▶ [Exercise objective] Return every line in the entries below where the word "Theorem" shows up.

Extracted data section start

Lemma forwarded_hops_end forged client proxies :
  plain_ip client → Forall plain_ip proxies →
  ∃ rest piece, reverse (split_at_char "," (forwarded_value forged client proxies)) =
    ((λ p, b " " ++ ip_text p) <$> reverse proxies) ++ piece :: rest ∧ parse_address (Some (strip_value piece)) = Some client.
Proof.
  intros Hc Hps. unfold forwarded_value. induction proxies as [|p proxies IH] using rev_ind.
  - destruct (plain_no_comma client Hc) as [Hb Hn]. destruct forged as [value|]; cbn [foldl].
    + unfold append_hop. change (b ", " ++ ip_text client) with (","%char :: b " " ++ ip_text client). rewrite split_cut, Hb, reverse_snoc.
      eexists _, _. split; [done|]. by apply parse_plain_blank.
    + rewrite Hn. exists [], (ip_text client). split; [done|]. by apply parse_plain.
  - apply Forall_app in Hps as [Hps [Hp _]%Forall_cons]. destruct (IH Hps) as (rest & piece & Hr & Hpc). rewrite foldl_snoc. set (v := foldl _ _ _) in *.
    unfold append_hop. change (b ", " ++ ip_text p) with (","%char :: b " " ++ ip_text p). rewrite split_cut, (proj1 (plain_no_comma p Hp)), reverse_snoc, Hr, reverse_snoc.
    by exists rest, piece.
Qed.
Lemma walks_past trusted proxies piece rest client :
  Forall plain_ip proxies → Forall (λ p, in_networks p trusted = true) proxies → parse_address (Some (strip_value piece)) = Some client →
  in_networks client trusted = false →
  let hops := ((λ p, b " " ++ ip_text p) <$> proxies) ++ piece :: rest in
  walk_hops trusted hops = Some (ip_text client) ∧ walk_clients trusted hops = Some client.
Proof.
  intros Hps Ht Hpc Hc. induction proxies as [|p proxies IH]; cbn [fmap list_fmap app walk_hops walk_clients].
  - by rewrite Hpc, Hc.
  - apply Forall_cons in Hps as [Hp Hps], Ht as [Hpt Ht]. rewrite parse_plain_blank, Hpt by done. by apply IH.
Qed.
Lemma client_text_plain i : plain_ip i → parse_address (Some (ip_text i)) = Some i.
Proof. intros Hi. pose proof (parse_plain i Hi) as Hp. unfold strip_value in Hp. rewrite strip_clean in Hp; [done|]. eapply Forall_impl; [by apply plain_text_chars|by intros ? []]. Qed.
Lemma plain_text_nonempty i other : plain_ip i → or_text (Some (ip_text i)) other = ip_text i.
Proof. intros Hi%client_text_plain. by destruct (ip_text i). Qed.

Section client.
Context `{HeaderLaws}.
(** A client cannot choose the address it is counted under: called directly its
    headers are ignored, and behind any chain of trusted proxies that extend one
    [X-Forwarded-For] line its own address is found, whatever it wrote there itself. *)
Theorem client_not_forgeable (trusted_proxies : list bytes) (r : Request) (client : ip) :
  plain_ip client → arrives trusted_proxies [] r client → (resolve_effective_client trusted_proxies r).1 = ip_text client.
Proof using Type*.
  intros Hc [Hr Hn|forged proxies peer Hr Hpeer Hps Hn [Hpt Ht]%Forall_cons Hx]; unfold resolve_effective_client; rewrite Hr, client_text_plain by done.
  - rewrite Hn. cbn [negb fst]. by apply plain_text_nonempty.
  - rewrite Hpt. cbn [negb fst]. unfold leftmost_untrusted_hop, header. pose proof (header_get_spec (b "x-forwarded-for") (rq_headers r)) as Hh.
    rewrite Hx in Hh. destruct (header_get _ _) as [value|]; [|done]. cbn in Hh. apply list_elem_of_singleton in Hh as ->.
    destruct (forwarded_hops_end forged client proxies Hc Hps) as (rest & piece & Hrev & Hpc).
    destruct (forwarded_value forged client proxies) as [|c v] eqn:Hv.
    { cbn in Hrev. apply (f_equal length) in Hrev. rewrite length_app, length_fmap, length_reverse in Hrev. cbn in Hrev.
      assert (proxies = [] ∧ rest = []) as [-> ->] by (split; apply length_zero_iff_nil; lia). unfold forwarded_value in Hv. cbn in Hv.
      destruct forged; [by apply app_nil in Hv as [_ ?]|]. pose proof (client_text_plain client Hc) as Hp. by rewrite Hv in Hp. }
    rewrite Hrev. destruct (walks_past (parse_networks trusted_proxies) (reverse proxies) piece rest client) as [-> _]; try done; try by apply Forall_reverse.
    by apply plain_text_nonempty.
Qed.
End client.
(** C19: the bearer token is judged by the address of the client itself: whichever way a
    request comes and whatever lines the client put into [X-Forwarded-For], the token is
    accepted only if that address is among the allowed ones. *)
Theorem token_judged_by_client (allowed trusted_proxies lines : list bytes) (require_https : bool) (r : Request) (client : ip) :
  plain_ip client → arrives trusted_proxies lines r client → peer_allowed allowed trusted_proxies require_https r = true →
  in_networks client (parse_networks allowed) = true.
Proof.
  intros Hc [Hr Hn|forged proxies peer Hr Hpeer Hps Hn [Hpt Ht]%Forall_cons Hx]; unfold peer_allowed; rewrite Hr, client_text_plain by done.
  - rewrite Hn, andb_false_r. destruct (is_forwarded r && is_loopback client); [done|]. by destruct (in_networks client (parse_networks allowed)).
  - rewrite Hpt. assert (is_forwarded r = true) as ->.
    { unfold is_forwarded, FORWARDED_HEADERS. cbn [existsb]. rewrite Hx. rewrite bool_decide_false by (by intros [_ ?]%app_nil). done. }
    cbn [andb]. unfold forwarded_client, forwarded_hops. rewrite Hx, bind_app, reverse_app. cbn [mbind list_bind]. rewrite app_nil_r.
    destruct (forwarded_hops_end forged client proxies Hc Hps) as (rest & piece & -> & Hpc). rewrite <- app_assoc.
    destruct (walks_past (parse_networks trusted_proxies) (reverse proxies) piece (rest ++ reverse (lines ≫= split_at_char ",")) client) as [_ Hw];
      try done; try by apply Forall_reverse.
    cbn [app] in Hw |- *. rewrite Hw. destruct (is_loopback client && _); [done|]. by intros [? _]%andb_true_iff.
Qed.

Definition proxy_list : list bytes := [b "10.0.0.0/8"].
Definition far_client : ip := V4 3405803781. (* 203.0.113.5 *)
Definition near_proxy : ip := V4 167772417. (* 10.0.1.1 *)
Definition relayed (lines : list bytes) (extra : header_list) : Request :=
  MkRequest (b "GET") (b "/") None [] (Some (b "10.0.0.2")) (((λ l, (b "x-forwarded-for", l)) <$> lines) ++ extra) HTTP (b "/") None.
Lemma client_not_forgeable_witness :
  (@resolve_effective_client first_value proxy_list (relayed [b "127.0.0.1, 203.0.113.5, 10.0.1.1"] [])).1 = b "203.0.113.5".
Proof.
  apply (@client_not_forgeable first_value first_value_laws proxy_list _ far_client); [vm_compute; repeat split; discriminate|].
  apply (arrives_relayed _ [] _ far_client (Some (b "127.0.0.1")) [near_proxy] (V4 167772162)); try reflexivity.
  - vm_compute. repeat split; discriminate.
  - repeat constructor; vm_compute; discriminate.
  - repeat constructor.
Defined.
Lemma token_judged_by_client_witness :
  let r := relayed [b "127.0.0.1"; b "203.0.113.5, 10.0.1.1"] [(b "x-forwarded-proto", b "https")] in
  peer_allowed [b "203.0.113.0/24"] proxy_list true r = true ∧ in_networks far_client (parse_networks [b "203.0.113.0/24"]) = true.
Proof.
  split; [vm_compute; reflexivity|].
  apply (token_judged_by_client [b "203.0.113.0/24"] proxy_list [b "127.0.0.1"] true
    (relayed [b "127.0.0.1"; b "203.0.113.5, 10.0.1.1"] [(b "x-forwarded-proto", b "https")]) far_client); [vm_compute; repeat split; discriminate| |vm_compute; reflexivity].
  apply (arrives_relayed _ [b "127.0.0.1"] _ far_client None [near_proxy] (V4 167772162)); try reflexivity.
  - vm_compute. repeat split; discriminate.
  - repeat constructor; vm_compute; discriminate.
  - repeat constructor.
Defined.

(** ** What the comments say otherwise *)
(** A proxy that adds a header line of its own instead of extending the client's: only the
    first line is read, and the client is counted under the address it wrote. *)
Lemma second_forwarded_line_ignored :
  (@resolve_effective_client first_value proxy_list (relayed [b "198.51.100.7"; b "203.0.113.5"] [])).1 = b "198.51.100.7" ∧
  forwarded_client (parse_networks proxy_list) (relayed [b "198.51.100.7"; b "203.0.113.5"] []) = Some far_client.
Proof. by vm_compute. Qed.
(** A hop that does not parse, here with a port, is skipped, and what the client wrote to
    the left of it is believed; the token policy refuses such a chain. *)
Lemma malformed_hop_believes_client :
  (@resolve_effective_client first_value proxy_list (relayed [b "198.51.100.7, 203.0.113.5:4711"] [])).1 = b "198.51.100.7" ∧
  forwarded_client (parse_networks proxy_list) (relayed [b "198.51.100.7, 203.0.113.5:4711"] []) = None.
Proof. by vm_compute. Qed.
(** The hop taken is the right-most untrusted one, not the left-most. *)
Lemma rightmost_hop_taken :
  (@resolve_effective_client first_value proxy_list (relayed [b "198.51.100.7, 203.0.113.5"] [])).1 = b "203.0.113.5".
Proof. by vm_compute. Qed.

(** ** Allowed hosts *)
(** A host passes when it is an entry, or a subdomain of an entry with a wildcard. *)
Theorem host_allowed_exact host allowed :
  host_allowed host allowed = true ↔ host ∈ allowed ∨ ∃ domain sub, b "*." ++ domain ∈ allowed ∧ host = sub ++ b "." ++ domain.
Proof.
  unfold host_allowed. rewrite orb_true_iff, bool_decide_eq_true, existsb_exists. f_equiv. split.
  - intros ([|c1 [|c2 entry]] & Hin & He); [done..|]. rewrite !andb_true_iff, bool_decide_eq_true in He. destruct He as [[->%Ascii.eqb_eq ->%Ascii.eqb_eq] [sub ->]].
    exists entry, sub. split; [by apply list_elem_of_In|done].
  - intros (domain & sub & Hin & ->). exists (b "*." ++ domain). split; [by apply list_elem_of_In|]. cbn. apply bool_decide_eq_true. by eexists.
Qed.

Extracted data section end

▶ [Written reply]
Theorem client_not_forgeable (trusted_proxies : list bytes) (r : Request) (client : ip) :
Theorem token_judged_by_client (allowed trusted_proxies lines : list bytes) (require_https : bool) (r : Request) (client : ip) :
Theorem host_allowed_exact host allowed :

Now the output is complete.